» **YOUR GOAL**: From the records below, extract only the lines running from the line with "watchlist by chain" to the line with "distinct, the group", both lines included, reproducing them exactly.

» **DATA EXTRACTS**:
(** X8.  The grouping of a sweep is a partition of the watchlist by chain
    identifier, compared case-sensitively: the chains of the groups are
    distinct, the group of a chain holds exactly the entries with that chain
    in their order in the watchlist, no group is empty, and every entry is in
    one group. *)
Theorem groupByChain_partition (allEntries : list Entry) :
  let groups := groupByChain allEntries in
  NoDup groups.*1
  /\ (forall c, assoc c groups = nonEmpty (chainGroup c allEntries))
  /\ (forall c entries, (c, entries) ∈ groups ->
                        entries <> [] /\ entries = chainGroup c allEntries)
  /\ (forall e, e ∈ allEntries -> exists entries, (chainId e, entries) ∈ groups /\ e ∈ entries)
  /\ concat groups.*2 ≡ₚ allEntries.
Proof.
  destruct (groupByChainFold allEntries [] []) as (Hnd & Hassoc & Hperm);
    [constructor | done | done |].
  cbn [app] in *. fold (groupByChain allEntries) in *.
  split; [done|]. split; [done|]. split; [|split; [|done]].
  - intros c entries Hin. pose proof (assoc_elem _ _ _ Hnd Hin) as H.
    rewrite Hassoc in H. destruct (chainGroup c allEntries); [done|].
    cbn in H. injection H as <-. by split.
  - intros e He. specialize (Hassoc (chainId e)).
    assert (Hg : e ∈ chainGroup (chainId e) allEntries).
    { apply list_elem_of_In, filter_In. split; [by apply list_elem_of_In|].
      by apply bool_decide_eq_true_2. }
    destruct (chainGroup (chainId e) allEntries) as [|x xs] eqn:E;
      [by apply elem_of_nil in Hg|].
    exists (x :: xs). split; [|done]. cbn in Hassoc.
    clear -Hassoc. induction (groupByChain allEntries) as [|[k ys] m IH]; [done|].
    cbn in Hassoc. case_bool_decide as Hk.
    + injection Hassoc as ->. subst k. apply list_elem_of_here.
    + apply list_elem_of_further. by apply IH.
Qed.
* * *
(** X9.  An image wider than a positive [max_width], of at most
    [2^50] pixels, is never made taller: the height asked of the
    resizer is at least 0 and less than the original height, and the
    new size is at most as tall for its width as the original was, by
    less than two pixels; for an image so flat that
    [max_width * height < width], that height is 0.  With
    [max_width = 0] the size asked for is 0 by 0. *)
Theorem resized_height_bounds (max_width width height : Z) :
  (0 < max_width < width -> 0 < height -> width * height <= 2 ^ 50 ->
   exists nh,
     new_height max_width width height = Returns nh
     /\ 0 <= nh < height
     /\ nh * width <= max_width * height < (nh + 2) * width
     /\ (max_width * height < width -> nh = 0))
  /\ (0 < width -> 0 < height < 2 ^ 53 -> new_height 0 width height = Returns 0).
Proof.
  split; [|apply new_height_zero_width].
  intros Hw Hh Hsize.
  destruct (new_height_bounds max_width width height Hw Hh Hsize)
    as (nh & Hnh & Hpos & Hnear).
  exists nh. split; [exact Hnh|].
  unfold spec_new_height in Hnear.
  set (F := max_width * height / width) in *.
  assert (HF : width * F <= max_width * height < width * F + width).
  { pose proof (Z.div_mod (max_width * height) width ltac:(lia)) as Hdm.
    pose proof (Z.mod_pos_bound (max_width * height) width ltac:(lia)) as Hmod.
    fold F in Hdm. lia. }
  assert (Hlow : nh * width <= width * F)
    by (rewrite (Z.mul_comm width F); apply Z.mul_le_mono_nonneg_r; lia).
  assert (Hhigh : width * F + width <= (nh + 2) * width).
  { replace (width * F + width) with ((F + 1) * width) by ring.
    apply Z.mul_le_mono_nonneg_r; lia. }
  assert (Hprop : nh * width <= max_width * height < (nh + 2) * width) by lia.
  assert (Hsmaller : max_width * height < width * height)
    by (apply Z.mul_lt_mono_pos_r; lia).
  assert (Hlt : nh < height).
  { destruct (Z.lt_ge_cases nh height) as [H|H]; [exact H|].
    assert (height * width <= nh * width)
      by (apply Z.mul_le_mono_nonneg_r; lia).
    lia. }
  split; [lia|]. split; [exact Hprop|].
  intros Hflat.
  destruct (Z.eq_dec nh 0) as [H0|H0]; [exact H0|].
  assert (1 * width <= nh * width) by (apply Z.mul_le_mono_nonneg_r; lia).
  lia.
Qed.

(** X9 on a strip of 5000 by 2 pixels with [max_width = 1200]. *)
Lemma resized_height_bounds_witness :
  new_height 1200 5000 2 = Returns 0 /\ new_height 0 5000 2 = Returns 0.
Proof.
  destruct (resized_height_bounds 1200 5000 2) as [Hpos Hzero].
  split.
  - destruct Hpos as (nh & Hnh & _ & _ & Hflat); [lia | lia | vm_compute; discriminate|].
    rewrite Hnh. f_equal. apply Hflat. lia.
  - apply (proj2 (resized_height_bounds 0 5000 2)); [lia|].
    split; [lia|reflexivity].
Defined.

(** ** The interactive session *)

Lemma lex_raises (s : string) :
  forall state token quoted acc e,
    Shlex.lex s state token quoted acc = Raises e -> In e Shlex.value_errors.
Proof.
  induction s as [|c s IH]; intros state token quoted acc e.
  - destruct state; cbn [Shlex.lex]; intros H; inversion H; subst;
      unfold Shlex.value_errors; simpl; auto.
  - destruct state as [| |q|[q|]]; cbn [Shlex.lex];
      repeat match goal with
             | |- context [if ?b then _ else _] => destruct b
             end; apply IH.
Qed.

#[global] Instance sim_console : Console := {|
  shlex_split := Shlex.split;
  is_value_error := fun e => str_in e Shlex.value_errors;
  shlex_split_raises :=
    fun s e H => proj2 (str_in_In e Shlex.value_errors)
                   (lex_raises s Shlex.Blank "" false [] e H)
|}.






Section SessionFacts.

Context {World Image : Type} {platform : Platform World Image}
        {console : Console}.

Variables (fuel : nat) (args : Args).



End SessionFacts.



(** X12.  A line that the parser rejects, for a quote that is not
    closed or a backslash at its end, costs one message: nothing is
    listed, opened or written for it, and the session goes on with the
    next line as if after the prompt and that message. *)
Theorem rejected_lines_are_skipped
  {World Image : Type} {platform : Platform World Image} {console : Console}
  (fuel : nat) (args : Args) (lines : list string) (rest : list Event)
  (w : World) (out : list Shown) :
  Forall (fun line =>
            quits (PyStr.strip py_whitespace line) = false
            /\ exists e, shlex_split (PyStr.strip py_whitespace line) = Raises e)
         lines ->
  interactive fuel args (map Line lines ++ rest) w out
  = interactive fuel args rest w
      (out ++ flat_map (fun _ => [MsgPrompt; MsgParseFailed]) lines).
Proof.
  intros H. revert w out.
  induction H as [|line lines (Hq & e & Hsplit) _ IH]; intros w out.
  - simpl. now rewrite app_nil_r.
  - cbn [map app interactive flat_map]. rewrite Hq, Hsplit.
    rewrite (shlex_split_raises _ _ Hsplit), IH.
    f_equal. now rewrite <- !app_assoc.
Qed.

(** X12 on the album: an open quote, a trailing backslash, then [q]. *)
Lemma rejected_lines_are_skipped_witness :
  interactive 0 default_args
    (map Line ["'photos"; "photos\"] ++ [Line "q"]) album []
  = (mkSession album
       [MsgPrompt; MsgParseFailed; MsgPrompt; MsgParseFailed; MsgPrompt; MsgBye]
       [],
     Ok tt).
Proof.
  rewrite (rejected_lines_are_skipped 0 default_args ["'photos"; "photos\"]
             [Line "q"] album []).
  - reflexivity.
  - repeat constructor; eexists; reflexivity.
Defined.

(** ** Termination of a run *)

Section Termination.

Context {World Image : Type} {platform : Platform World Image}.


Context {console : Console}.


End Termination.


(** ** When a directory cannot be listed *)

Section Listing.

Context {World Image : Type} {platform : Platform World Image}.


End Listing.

» **ANSWER AREA**:
(** X8.  The grouping of a sweep is a partition of the watchlist by chain
    identifier, compared case-sensitively: the chains of the groups are
    distinct, the group of a chain holds exactly the entries with that chain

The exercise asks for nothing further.